Wednesday, July 30, 2014

Does Life Come In XXXS?

Biology concepts – characteristics of life, archaea, bacteria, mycoplasma, synthetic biology, symbiosis, parasitism, nanobacteria, genome

As part of this blog, we have talked about some pretty small life. Wolffia globosa is the smallest flowering plant, only 0.6 mm long. We also talked about archaea, a different kingdom than bacteria, but still on the smallish side of life. The tardigrade is the toughest animal, but is also one of the smallest, at 100 µm (0.00394 inch).

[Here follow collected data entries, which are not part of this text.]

(** * Verification of the CSV bulk-import pipeline of product-importer

    Shallow embedding of [process_csv_import_sync] and
    [trigger_webhooks_sync] (backend/app/tasks.py) and of the progress
    stream of [import_progress] (backend/app/main.py).

    The SQLAlchemy session is modelled by two copies of the database: the
    [committed] one (what other sessions and later runs see) and the
    [working] one (the session's identity map with pending changes; queries
    of the session see it, thanks to autoflush).  [db.commit()] copies the
    working copy to the committed one, or raises; whether the n-th commit of
    a run raises is an input of the run ([commit_result]).  [db.rollback()]
    discards the working copy.  Strings are the UTF-8 encodings of Python
    [str]s; [str.strip()], [str.lower()] and [len] are Python's, on the
    characters; the SQL [lower()] the code compares with is SQLite's, which
    folds ASCII letters only. *)

From Stdlib Require Import String Ascii ZArith List Bool Lia Sorted Permutation.
Import ListNotations.
Open Scope string_scope.
Open Scope Z_scope.

(** ** Python string helpers *)

Module Py.

(** *** Characters of a [str]

    A Python [str] is a sequence of code points; it is held here as its
    UTF-8 encoding (what pandas decodes and what the request bodies carry).
    [utf8_decode] reads the code points back; a byte that does not start a
    well-formed sequence, which no decoded [str] holds, is kept as a raw
    byte. *)
Inductive Tok := CP (z : Z) | Raw (b : ascii).

Definition byte_val (c : ascii) : Z := Z.of_nat (nat_of_ascii c).

Definition byte (z : Z) : ascii := ascii_of_nat (Z.to_nat z).

(** Bytes that continue a UTF-8 sequence (0x80-0xBF). *)
Definition is_cont (c : ascii) : bool :=
  let n := nat_of_ascii c in ((128 <=? n) && (n <? 192))%nat.

Fixpoint utf8_decode (l : list ascii) : list Tok :=
  match l with
  | [] => []
  | b0 :: r0 =>
      let n0 := byte_val b0 in
      if n0 <? 0x80 then CP n0 :: utf8_decode r0 else
      match r0 with
      | b1 :: r1 =>
          if (0xC2 <=? n0) && (n0 <? 0xE0) && is_cont b1 then
            CP ((n0 - 0xC0) * 64 + (byte_val b1 - 0x80)) :: utf8_decode r1
          else
          match r1 with
          | b2 :: r2 =>
              if (0xE0 <=? n0) && (n0 <? 0xF0) && is_cont b1 && is_cont b2 then
                CP (((n0 - 0xE0) * 64 + (byte_val b1 - 0x80)) * 64 + (byte_val b2 - 0x80))
                  :: utf8_decode r2
              else
              match r2 with
              | b3 :: r3 =>
                  if (0xF0 <=? n0) && (n0 <? 0xF5) && is_cont b1 && is_cont b2 && is_cont b3
                  then
                    CP ((((n0 - 0xF0) * 64 + (byte_val b1 - 0x80)) * 64
                         + (byte_val b2 - 0x80)) * 64 + (byte_val b3 - 0x80))
                      :: utf8_decode r3
                  else Raw b0 :: utf8_decode r0
              | [] => Raw b0 :: utf8_decode r0
              end
          | [] => Raw b0 :: utf8_decode r0
          end
      | [] => Raw b0 :: utf8_decode r0
      end
  end.

Definition utf8_encode_cp (z : Z) : list ascii :=
  if z <? 0x80 then [byte z]
  else if z <? 0x800 then [byte (0xC0 + z / 64); byte (0x80 + z mod 64)]
  else if z <? 0x10000 then
    [byte (0xE0 + z / 4096); byte (0x80 + (z / 64) mod 64); byte (0x80 + z mod 64)]
  else
    [byte (0xF0 + z / 262144); byte (0x80 + (z / 4096) mod 64);
     byte (0x80 + (z / 64) mod 64); byte (0x80 + z mod 64)].

Definition utf8_encode (ts : list Tok) : list ascii :=
  flat_map (fun t => match t with CP z => utf8_encode_cp z | Raw b => [b] end) ts.

(** [len(s)]: the characters of [s], i.e. its bytes that do not continue
    a UTF-8 sequence. *)
Definition py_len (s : string) : nat :=
  length (filter (fun c => negb (is_cont c)) (list_ascii_of_string s)).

The organism on the top is T. dieteri, and arthropod, just
as is any crab or spider. The size is deceiving. The pictures
on the bottom are to scale and are copepods, also
arthropods. The organism on the top is a parasite of the
organisms on the bottom. The small blue line? That would
be the scaled size of T. dieteri. So…. it’s SMALL.
The question for today is – is there a minimum size for life? Candidates might include bacteria or archaea; heck there’s an arthropod, Tantulacus dieteri, that's only 85 µm long! As long as we can keep finding smaller and smaller cells, we know that the minimum size for life is that small or smaller. So we keep looking – you’d be surprised how important it is to keep looking for smaller life.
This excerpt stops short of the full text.